Recently I was asked to describe a "memorable moment with nature". I've been lucky enough to see many exciting, inspiring and unusual nature moments, but sometimes it's the little ones that make the biggest impact. Here's one of my favourite moments.
A few summers ago I spent two weeks as a residential volunteer at the RSPB's Fairburn Ings nature reserve. It was fantastic! One evening I decided to walk back to the volunteers' house the long way, across the reserve, rather than the shorter walk along the road. On my way I stopped at one of the hides that looks out across the lakes, as I was determined to learn to ID at least some of the ducks by the time I left.
As I settled down to sort the Teal from the Tufted Ducks I heard a noise that definitely wasn't a duck...
It was so loud that I turned round to see which bird had flown inside the hide, but there was nothing there. I looked outside around the door, but there was nothing there either. One final look inside and in the darkest topmost corner of the hide I saw four little yellow triangles bobbing up and down. A closer look revealed a tiny birds nest, with four even tinier baby birds cheeping away inside. This was lovely, but I still didn't know what that noise had been, and now I had the added mystery of what these were too!

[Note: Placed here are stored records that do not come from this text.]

(** * Exchange lifecycle orchestration in the controller clients

    A shallow embedding of the client-side logic of the three controllers
    (Alice: holder, Acme: verifier, Faber: issuer):

    - [Js], [Json]      JavaScript completions and the platform's JSON parser
    - [Api], [ApiJsonErrors]  the two versions of the [useApi] hook's [request]
    - [ApiCalls]        calls of [request] that overlap on one hook
    - [Alice], [Acme]   which action buttons a record's state tag offers
    - [StoreGuard]      [storeCredential] and its per-id [storing] flag
    - [Refresh]         the [load] callbacks that replace a record list
    - [IssuedCard]      Faber's [CredentialsIssuedCard.load]
    - [IssuedPage]      that card with the loads [confirmRevoke] calls
    - [AutoVerify]      Acme's [autoVerifyPresentations] effect
    - [BackgroundSend]  Faber's fire-and-forget [sendCredential]
    - [Truncate], [Toasts], [Theme]  the table cells' [truncateMiddle], the
                        [useToasts] stack and the layout's theme switch
    - [AgentStatus]     the status poll loop of [useAgentStatus]
    - [IssuedTable]     the rows of Faber's Credentials Issued tables
    - [ProofRequest], [Debounce], [ManualVerify]  Acme's proof request form,
                        its debounced schema load and the Verify button
    - [Ids]             the parts read off schema and credential definition ids

    React state is threaded explicitly.  An [async] function is cut at its
    [await]: the part before it runs when the function is called, the part
    after it when the awaited promise settles, and other events may run in
    between.  A callback created by a render reads the state values of that
    render; the captured values are an explicit argument, and an event
    handler or effect runs the callback of the current render.  State kept
    by a page component ([useState], [useRef]) lives as long as the mounted
    instance of the page. *)

From stdpp Require Import gmap strings list.
From Stdlib Require Import ZArith Ascii String DecimalString DecimalPos DecimalZ Lia.

Local Open Scope string_scope.
Local Open Scope Z_scope.

#[local] Set Warnings "-register-all,-clear-no-such-hyp".

(** ** JavaScript completions: a state-and-exception monad *)

Module Js.

(** An [Error] object, as far as the clients look at it. *)
Record error := Error { name : string; message : string }.

(** [new Error(msg)] *)
Definition new_Error (msg : string) : error := Error "Error" msg.

Inductive completion (A : Type) : Type :=
| Normal (a : A)
| Throw (e : error).
Arguments Normal {A} a.
Arguments Throw {A} e.

(** A computation over a store [S]. *)
Definition M (S A : Type) : Type := S -> S * completion A.

Definition ret {S A} (a : A) : M S A := fun s => (s, Normal a).
Definition throw {S A} (e : error) : M S A := fun s => (s, Throw e).
Definition bind {S A B} (m : M S A) (k : A -> M S B) : M S B :=
  fun s => match m s with
           | (s', Normal a) => k a s'
           | (s', Throw e) => (s', Throw e)
           end.
Definition modify {S} (f : S -> S) : M S unit := fun s => (f s, Normal tt).
Definition get {S} : M S S := fun s => (s, Normal s).

(** [await p] on a promise that has settled: its value, or its rejection
    thrown at the [await]. *)
Definition await {S A} (p : completion A) : M S A := fun s => (s, p).

(** [try { m } catch (e) { h e }] *)
Definition try_catch {S A} (m : M S A) (h : error -> M S A) : M S A :=
  fun s => match m s with
           | (s', Normal a) => (s', Normal a)
           | (s', Throw e) => h e s'
           end.

(** [try { m } finally { f }]: [f] runs on either exit; it replaces the
    completion of [m] only when it throws itself. *)
Definition try_finally {S A} (m : M S A) (f : M S unit) : M S A :=
  fun s => match m s with
           | (s', c) => match f s' with
                        | (s'', Normal _) => (s'', c)
                        | (s'', Throw e) => (s'', Throw e)
                        end
           end.

(** JavaScript truthiness of a string, and [a || b] on strings. *)
Definition truthy (s : string) : bool := negb (String.eqb s EmptyString).
Definition or_else (a b : string) : string := if truthy a then a else b.

(** Truthiness of a possibly absent ([undefined]/[null]) string field. *)
Definition truthy_opt (o : option string) : bool :=
  match o with Some s => truthy s | None => false end.

End Js.

Declare Scope js_scope.
Delimit Scope js_scope with js.
Notation "'let*' x := m 'in' k" := (Js.bind m (fun x => k))
  (at level 10, x name, m at level 100, k at level 200, only parsing) : js_scope.
Notation "m >> k" := (Js.bind m (fun _ => k))
  (at level 100, k at level 200, right associativity, only parsing) : js_scope.


(** ** JSON values and the platform's [JSON.parse]

    [parse] follows the JSON grammar on texts without [\u] escapes, which it
    rejects; a number keeps its lexeme. *)

Module Json.

Inductive value : Type :=
| JNull
| JBool (b : bool)
| JNumber (lexeme : string)
| JString (s : string)
| JArray (items : list value)
| JObject (members : list (string * value)).

Definition SyntaxError : Js.error := Js.Error "SyntaxError" "Unexpected token in JSON".

Definition is_ws (c : ascii) : bool :=
  match nat_of_ascii c with
  | 32%nat | 9%nat | 10%nat | 13%nat => true
  | _ => false
  end.

Definition is_quote (c : ascii) : bool := (nat_of_ascii c =? 34)%nat.
Definition is_backslash (c : ascii) : bool := (nat_of_ascii c =? 92)%nat.

Definition is_digit (c : ascii) : bool :=
  let n := nat_of_ascii c in (48 <=? n)%nat && (n <=? 57)%nat.

Fixpoint skip_ws (cs : list ascii) : list ascii :=
  match cs with
  | c :: cs' => if is_ws c then skip_ws cs' else cs
  | [] => []
  end.

(** [eat lit cs]: the rest of [cs] after the literal [lit]. *)
Fixpoint eat (lit cs : list ascii) : option (list ascii) :=
  match lit, cs with
  | [], _ => Some cs
  | l :: lit', c :: cs' => if Ascii.eqb l c then eat lit' cs' else None
  | _ :: _, [] => None
  end.

Fixpoint take_digits (cs : list ascii) : list ascii * list ascii :=
  match cs with
  | c :: cs' =>
      if is_digit c then let (ds, r) := take_digits cs' in (c :: ds, r)
      else ([], cs)
  | [] => ([], [])
  end.

(** Digits, at least one. *)
Definition digits1 (cs : list ascii) : option (list ascii * list ascii) :=
  match take_digits cs with
  | ([], _) => None
  | (ds, r) => Some (ds, r)
  end.

(** [int]: [0], or a nonzero digit followed by digits. *)
Definition int_part (cs : list ascii) : option (list ascii * list ascii) :=
  match cs with
  | "0"%char :: r => Some (["0"%char], r)
  | _ => digits1 cs
  end.

Definition frac_part (cs : list ascii) : option (list ascii * list ascii) :=
  match cs with
  | "."%char :: r =>
      match digits1 r with
      | Some (ds, r') => Some ("."%char :: ds, r')
      | None => None
      end
  | _ => Some ([], cs)
  end.

Definition exp_part (cs : list ascii) : option (list ascii * list ascii) :=
  match cs with
  | e :: r =>
      if Ascii.eqb e "e" || Ascii.eqb e "E" then
        let (sign, r1) :=
          match r with
          | s :: r1 => if Ascii.eqb s "+" || Ascii.eqb s "-" then ([s], r1) else ([], r)
          | [] => ([], r)
          end in
        match digits1 r1 with
        | Some (ds, r2) => Some (e :: sign ++ ds, r2)
        | None => None
        end
      else Some ([], cs)
  | [] => Some ([], cs)
  end.

Definition parse_number (cs : list ascii) : option (string * list ascii) :=
  let (sign, r0) :=
    match cs with
    | "-"%char :: r => (["-"%char], r)
    | _ => ([], cs)
    end in
  match int_part r0 with
  | Some (i, r1) =>
      match frac_part r1 with
      | Some (f, r2) =>
          match exp_part r2 with
          | Some (e, r3) => Some (string_of_list_ascii (sign ++ i ++ f ++ e), r3)
          | None => None
          end
      | None => None
      end
  | None => None
  end.

Definition unescape (c : ascii) : option ascii :=
  match nat_of_ascii c with
  | 34%nat | 92%nat | 47%nat => Some c   (* quote, backslash, slash *)
  | 98%nat => Some (ascii_of_nat 8)      (* b: backspace *)
  | 102%nat => Some (ascii_of_nat 12)    (* f: form feed *)
  | 110%nat => Some (ascii_of_nat 10)    (* n: line feed *)
  | 114%nat => Some (ascii_of_nat 13)    (* r: carriage return *)
  | 116%nat => Some (ascii_of_nat 9)     (* t: tab *)
  | _ => None
  end.

(** The characters of a string after its opening quote, up to the closing
    one. *)
Fixpoint parse_chars (cs : list ascii) : option (list ascii * list ascii) :=
  match cs with
  | [] => None
  | c :: cs' =>
      if is_quote c then Some ([], cs')
      else if is_backslash c then
        match cs' with
        | e :: cs'' =>
            match unescape e, parse_chars cs'' with
            | Some u, Some (s, r) => Some (u :: s, r)
            | _, _ => None
            end
        | [] => None
        end
      else if (nat_of_ascii c <? 32)%nat then None
      else match parse_chars cs' with
           | Some (s, r) => Some (c :: s, r)
           | None => None
           end
  end.

Fixpoint parse_value (fuel : nat) (cs : list ascii) {struct fuel}
  : option (value * list ascii) :=
  match fuel with
  | O => None
  | S fuel' =>
      match skip_ws cs with
      | [] => None
      | c :: cs1 =>
          if Ascii.eqb c "n" then
            option_map (fun r => (JNull, r)) (eat (list_ascii_of_string "ull") cs1)
          else if Ascii.eqb c "t" then
            option_map (fun r => (JBool true, r)) (eat (list_ascii_of_string "rue") cs1)
          else if Ascii.eqb c "f" then
            option_map (fun r => (JBool false, r)) (eat (list_ascii_of_string "alse") cs1)
          else if is_quote c then
            option_map (fun '(s, r) => (JString (string_of_list_ascii s), r)) (parse_chars cs1)
          else if Ascii.eqb c "[" then
            match skip_ws cs1 with
            | b :: cs2 =>
                if Ascii.eqb b "]" then Some (JArray [], cs2)
                else option_map (fun '(vs, r) => (JArray vs, r)) (parse_elements fuel' cs1)
            | [] => None
            end
          else if Ascii.eqb c "{" then
            match skip_ws cs1 with
            | b :: cs2 =>
                if Ascii.eqb b "}" then Some (JObject [], cs2)
                else option_map (fun '(ms, r) => (JObject ms, r)) (parse_members fuel' cs1)
            | [] => None
            end
          else if Ascii.eqb c "-" || is_digit c then
            option_map (fun '(n, r) => (JNumber n, r)) (parse_number (c :: cs1))
          else None
      end
  end
with parse_elements (fuel : nat) (cs : list ascii) {struct fuel}
  : option (list value * list ascii) :=
  match fuel with
  | O => None
  | S fuel' =>
      match parse_value fuel' cs with
      | Some (v, cs1) =>
          match skip_ws cs1 with
          | d :: cs2 =>
              if Ascii.eqb d "," then
                option_map (fun '(vs, r) => (v :: vs, r)) (parse_elements fuel' cs2)
              else if Ascii.eqb d "]" then Some ([v], cs2)
              else None
          | [] => None
          end
      | None => None
      end
  end
with parse_members (fuel : nat) (cs : list ascii) {struct fuel}
  : option (list (string * value) * list ascii) :=
  match fuel with
  | O => None
  | S fuel' =>
      match skip_ws cs with
      | q :: cs1 =>
          if is_quote q then
            match parse_chars cs1 with
            | Some (k, cs2) =>
                match skip_ws cs2 with
                | colon :: cs3 =>
                    if Ascii.eqb colon ":" then
                      match parse_value fuel' cs3 with
                      | Some (v, cs4) =>
                          match skip_ws cs4 with
                          | d :: cs5 =>
                              if Ascii.eqb d "," then
                                option_map
                                  (fun '(ms, r) => ((string_of_list_ascii k, v) :: ms, r))
                                  (parse_members fuel' cs5)
                              else if Ascii.eqb d "}" then
                                Some ([(string_of_list_ascii k, v)], cs5)
                              else None
                          | [] => None
                          end
                      | None => None
                      end
                    else None
                | [] => None
                end
            | None => None
            end
          else None
      | [] => None
      end
  end.

(** [JSON.parse(text)]: one value, then only white space. *)
Definition parse (text : string) : Js.completion value :=
  let cs := list_ascii_of_string text in
  match parse_value (2 * List.length cs + 2) cs with
  | Some (v, r) =>
      match skip_ws r with
      | [] => Js.Normal v
      | _ :: _ => Js.Throw SyntaxError
      end
  | None => Js.Throw SyntaxError
  end.

(** Truthiness of a parsed value; a number is falsy when it is zero. *)
Definition zero_lexeme (n : string) : bool :=
  let fix go (cs : list ascii) : bool :=
    match cs with
    | [] => true
    | c :: cs' =>
        if Ascii.eqb c "e" || Ascii.eqb c "E" then true
        else if is_digit c && negb (Ascii.eqb c "0") then false
        else go cs'
    end in
  go (list_ascii_of_string n).

Definition truthy (v : value) : bool :=
  match v with
  | JNull => false
  | JBool b => b
  | JNumber n => negb (zero_lexeme n)
  | JString s => Js.truthy s
  | JArray _ | JObject _ => true
  end.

Not wanting to disturb them I left the hide and settled down on the grass a few meters away from the entrance. I was hoping one of the parents would return to feed the babies. A couple of minutes past and I began to think it was time to go, but then the bushes by the hide rustled and I heard that song again...
Suddenly a small brown bird with a pointy tail hopped onto the top of the brambles, it was a wren! As quickly as it appeared it dashed into the hide, and then moments later back out and off into the woods to find more food for it's young. It hadn't even noticed me but I was enthralled.
I sat motionless, eagerly waiting for its return, completely absorbed in this tiny piece of nature. Every few minutes it returned and repeated its routine, singing in the bushes, hopping onto the brambles and then in, and out, of the hide and back off into the woods. I was transfixed and sat there watching for 10-15 minutes before I could drag myself away, back down the path in the calm summer evening, towards home, with a huge smile of my face.
After a day of membership events and meeting visitors, it was almost a shock to remember that reserves aren't about the people but the wildlife they protect and give homes to. I visited the hide, and saw the wren, a few more times before I finished at Fairburn, but none were as magical as that first chance encounter.
Moments with nature aren't always about rare, colourful or big species. The wren definitely isn't at 9-10 cm long and the commonest UK breeding bird. The really special moments, that you carry with you forever, are the ones that take your breath away, that make you stop in your tracks and want to share it with everyone else. I did a lot of brilliant things at Fairburn, but the wren will always be my favourite memory.